(Beginning of THE DATA)

(** X7: the [addPlayer] message the server builds for a player who joins
    (in [getOrCreateOpenRoom], in answer to [ready] and in the [join]
    handler) carries the position
    [[0, 0, 0]] and the tuning values 1, 1, 1, 0.998, 1; so whatever start
    poses the worker holds, the craft it creates for that message is at the
    origin, at rest, with these tuning values. *)
Theorem server_players_start_at_the_origin (w w' : workerState) (playerId : string)
  (fbmParams' : option Fbm.fbmParamsT) (curvePoints' : option (list Fbm.arr3)) :
  nonEmpty playerId = true ->
  onMessage w (Server.addPlayerMessage playerId fbmParams' curvePoints') = Some w' ->
  exists st,
    lookup playerId (players w') = Some st /\
    pos st = mkV3 0 0 0 /\
    velocity st = mkV3 0 0 0 /\ angularVelocity st = mkV3 0 0 0 /\
    throttle st = 0 /\ inputX st = 0 /\ inputY st = 0 /\
    accel st = 1 /\ pitchVel st = 1 /\ rollVel st = 1 /\
    damping st = 0.998 /\ playerSpeed st = 1.
Proof.
  intros NE. unfold Server.addPlayerMessage. cbn [onMessage]. unfold addPlayer.
  cbn [ap_playerId ap_position ap_acceleration ap_pitchVelocity ap_rollVelocity ap_damping
       ap_playerSpeed ap_fbmParams ap_curvePoints nullish].
  rewrite NE. cbn [negb].
  destruct (curvePoints w) as [cp0|].
  - destruct (startPositions w) as [[|p0 ps]|];
      (intros [= <-]; cbn [players];
       rewrite lookup_insert; eexists; split; [reflexivity|]; cbn; repeat split).
  - destruct (Utils.precomputeStartPositions _) as [sp|]; [|discriminate].
    destruct sp as [|p0 ps];
      (intros [= <-]; cbn [players];
       rewrite lookup_insert; eexists; split; [reflexivity|]; cbn; repeat split).
Qed.

Lemma lookup_ownProperties {A} id (writes : list (string * A)) :
  lookup id (ownProperties writes)
  = if String.eqb id "__proto__" then None else lookup id writes.
Proof.
  unfold ownProperties. induction writes as [|[k v] l IH]; simpl.
  - now destruct (String.eqb id "__proto__").
  - destruct (String.eqb_spec k "__proto__") as [->|N]; simpl.
    + rewrite IH. now destruct (String.eqb id "__proto__").
    + rewrite IH. destruct (String.eqb_spec id k) as [->|D]; [|reflexivity].
      apply String.eqb_neq in N. now rewrite N.
Qed.

Lemma lookup_snapshots {A B} (f : A -> B) id (l : list (string * A)) :
  lookup id (map (fun e => (fst e, f (snd e))) l)
  = match lookup id l with Some a => Some (f a) | None => None end.
Proof.
  induction l as [|[k v] l IH]; simpl; [reflexivity|].
  now destruct (String.eqb id k).
Qed.

Lemma lookup_none_of_keys {A B} id (l : list (string * A)) (l' : list (string * B)) :
  map fst l' = map fst l -> lookup id l = None -> lookup id l' = None.
Proof.
  revert l'. induction l as [|[k v] l IH]; intros [|[k' v'] l'] E; simpl in *;
    try discriminate; auto.
  injection E as -> E. destruct (String.eqb id k); [discriminate|]. now apply IH.
Qed.

(** X8: [updatePhysics] posts exactly one [stateUpdate], an object keyed by
    player id. Read by key, the object has under every id of the map, other
    than [__proto__], the pose and the velocities that player has after the
    step, which is one run of [updatePlayerPhysics] from the state the player
    had; it has no entry for an id that is not in the map, and none for
    [__proto__]. The ids of the map and their order, the two intervals,
    [running] and the start poses are unchanged. *)
Theorem updatePhysics_posts_one_snapshot (w : workerState) :
  exists state,
    outbox (updatePhysics w) = (outbox w ++ [EStateUpdate state])%list /\
    (forall id,
       lookup id state
       = if String.eqb id "__proto__" then None
         else match lookup id (players (updatePhysics w)) with
              | Some st' => Some (snapshotOf st')
              | None => None
              end) /\
    (forall id st, lookup id (players w) = Some st ->
       exists closest,
         lookup id (players (updatePhysics w))
         = Some (fst (updatePlayerPhysics w st closest))) /\
    (forall id, lookup id (players w) = None ->
       lookup id (players (updatePhysics w)) = None /\ lookup id state = None) /\
    map fst (players (updatePhysics w)) = map fst (players w) /\
    interval (updatePhysics w) = interval w /\
    running (updatePhysics w) = running w /\
    physicsInterval (updatePhysics w) = physicsInterval w /\
    nextStartIndex (updatePhysics w) = nextStartIndex w /\
    startPositions (updatePhysics w) = startPositions w.
Proof.
  unfold updatePhysics.
  pose proof (stepPlayers_keeps w (players w) (closestCorner w)) as K.
  pose proof (stepPlayers_lookup w (players w) (closestCorner w)) as S.
  destruct (stepPlayers w (players w) (closestCorner w)) as [ps closest].
  cbn [fst] in K, S. cbn [withPlayers outbox players interval running physicsInterval
                           nextStartIndex startPositions].
  eexists. split; [reflexivity|].
  assert (R : forall id,
            lookup id (ownProperties (map (fun e => (fst e, snapshotOf (snd e))) ps))
            = if String.eqb id "__proto__" then None
              else match lookup id ps with
                   | Some st' => Some (snapshotOf st')
                   | None => None
                   end).
  { intros id. now rewrite lookup_ownProperties, lookup_snapshots. }
  split; [exact R|]. split; [exact S|]. split.
  - intros id N. pose proof (lookup_none_of_keys id _ ps K N) as N'.
    split; [exact N'|]. rewrite R, N'. now destruct (String.eqb id "__proto__").
  - repeat split; auto.
Qed.

(** Without terrain the resolver reports the distance 1000. *)
Lemma no_terrain_no_contact (w : workerState) (st : playerState) (closest : Vector3) :
  fbmParams w = None \/ (planetRadius w =? 0) = true ->
  collisionTest w st closest = (mkObb 1000 (mkV3 0 1 0), closest).
Proof.
  intros H. unfold collisionTest, obbSignedDistanceWithNormal.
  destruct (fbmParams w); [|reflexivity].
  destruct H as [H|H]; [discriminate|]. now rewrite H.
Qed.

(** X9: while the worker has no terrain parameters, or a planet radius of 0,
    the resolver reports the distance 1000 and a step is the integration
    alone: the position advances by the new velocity times the fixed step and
    no contact response is applied. *)
Theorem step_without_terrain_is_integration (w : workerState) (st : playerState)
  (closest : Vector3) :
  fbmParams w = None \/ (planetRadius w =? 0) = true ->
  updatePlayerPhysics w st closest
  = (mkPlayerState (m_pos (motion st)) (m_rot (motion st)) (m_velocity (motion st))
       (m_angularVelocity (motion st)) (throttle st) (inputX st) (inputY st)
       (accel st) (pitchVel st) (rollVel st) (damping st) (playerSpeed st),
     closest) /\
  m_pos (motion st) = add (pos st) (multiplyScalar (m_velocity (motion st)) FIXED_STEP).
Proof.
  intros H. split; [|reflexivity].
  unfold updatePlayerPhysics. rewrite (no_terrain_no_contact w st closest H).
  cbn [distance]. change (1000 <? playerRadius) with false. reflexivity.
Qed.
(** X12. Every reading processed prints one line after the lines already there:
    the output only grows, by at most one line for each reading, and by
    exactly one for each when no exception ends the loop. *)
Theorem script_output_grows
    (ps : list (string * list number)) (out : list string) :
  exists lines : list string,
    fst (script ps out) = out ++ lines /\
    (length lines <= length ps)%nat /\
    (snd (script ps out) = None -> length lines = length ps).
Proof.
  revert out. induction ps as [|[workout_type data] ps IH]; intros out.
  - exists []. cbn. rewrite app_nil_r. auto.
  - rewrite script_cons.
    destruct (let* training := read_package workout_type data in main training)
      as [line|e].
    + destruct (IH (out ++ [line])) as (lines & Hout & Hle & Hall).
      exists (line :: lines). rewrite Hout, <- app_assoc. cbn.
      split; [ reflexivity | ]. split; [ lia | ].
      intros Hnone. rewrite (Hall Hnone). reflexivity.
    + exists []. cbn. rewrite app_nil_r.
      split; [ reflexivity | ]. split; [ lia | discriminate ].
Qed.

Lemma script_output_grows_sample :
  snd (script packages []) = None /\
  exists lines : list string,
    fst (script packages []) = [] ++ lines /\
    length lines = length packages.
Proof.
  assert (Hnone : snd (script packages []) = None) by (vm_compute; reflexivity).
  split; [ exact Hnone | ].
  destruct (script_output_grows packages []) as (lines & Hout & _ & Hall).
  exists lines. split; [ exact Hout | exact (Hall Hnone) ].
Defined.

(End of THE DATA)

WHAT YOU NEED TO DO
Your task is to quote, without any alteration, the lines running from the top of the records to the line that holds "velocity st = mkV3 0 0 0 /\ angularVelocity", both included.

RESPONSE AREA
(** X7: the [addPlayer] message the server builds for a player who joins
    (in [getOrCreateOpenRoom], in answer to [ready] and in the [join]
    handler) carries the position
    [[0, 0, 0]] and the tuning values 1, 1, 1, 0.998, 1; so whatever start
    poses the worker holds, the craft it creates for that message is at the
    origin, at rest, with these tuning values. *)
Theorem server_players_start_at_the_origin (w w' : workerState) (playerId : string)
  (fbmParams' : option Fbm.fbmParamsT) (curvePoints' : option (list Fbm.arr3)) :
  nonEmpty playerId = true ->
  onMessage w (Server.addPlayerMessage playerId fbmParams' curvePoints') = Some w' ->
  exists st,
    lookup playerId (players w') = Some st /\
    pos st = mkV3 0 0 0 /\
    velocity st = mkV3 0 0 0 /\ angularVelocity st = mkV3 0 0 0 /\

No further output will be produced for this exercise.